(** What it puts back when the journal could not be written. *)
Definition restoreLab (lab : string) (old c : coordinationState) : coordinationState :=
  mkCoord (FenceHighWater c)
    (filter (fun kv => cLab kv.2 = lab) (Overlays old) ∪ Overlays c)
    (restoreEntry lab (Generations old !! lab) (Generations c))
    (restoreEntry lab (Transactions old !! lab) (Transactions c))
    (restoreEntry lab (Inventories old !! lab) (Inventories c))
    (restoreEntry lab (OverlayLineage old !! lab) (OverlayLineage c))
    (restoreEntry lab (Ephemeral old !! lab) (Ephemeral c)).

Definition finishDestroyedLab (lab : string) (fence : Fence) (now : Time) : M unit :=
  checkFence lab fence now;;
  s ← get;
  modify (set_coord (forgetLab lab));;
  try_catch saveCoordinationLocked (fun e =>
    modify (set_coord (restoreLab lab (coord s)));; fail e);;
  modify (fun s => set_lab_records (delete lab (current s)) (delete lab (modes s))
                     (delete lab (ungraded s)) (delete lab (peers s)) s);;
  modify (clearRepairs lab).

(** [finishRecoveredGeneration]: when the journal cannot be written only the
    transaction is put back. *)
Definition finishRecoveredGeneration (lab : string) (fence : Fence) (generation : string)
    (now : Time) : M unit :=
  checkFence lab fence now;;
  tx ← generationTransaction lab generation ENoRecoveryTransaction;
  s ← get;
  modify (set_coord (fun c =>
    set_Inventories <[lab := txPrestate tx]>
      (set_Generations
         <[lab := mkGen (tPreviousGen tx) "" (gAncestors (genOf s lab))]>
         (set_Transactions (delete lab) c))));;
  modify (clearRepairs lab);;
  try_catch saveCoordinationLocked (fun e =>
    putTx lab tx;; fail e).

• **Directions**
Count every line in the data that contains the word "restoreEntry", then give that count and nothing else.

• **Exercise solution**
5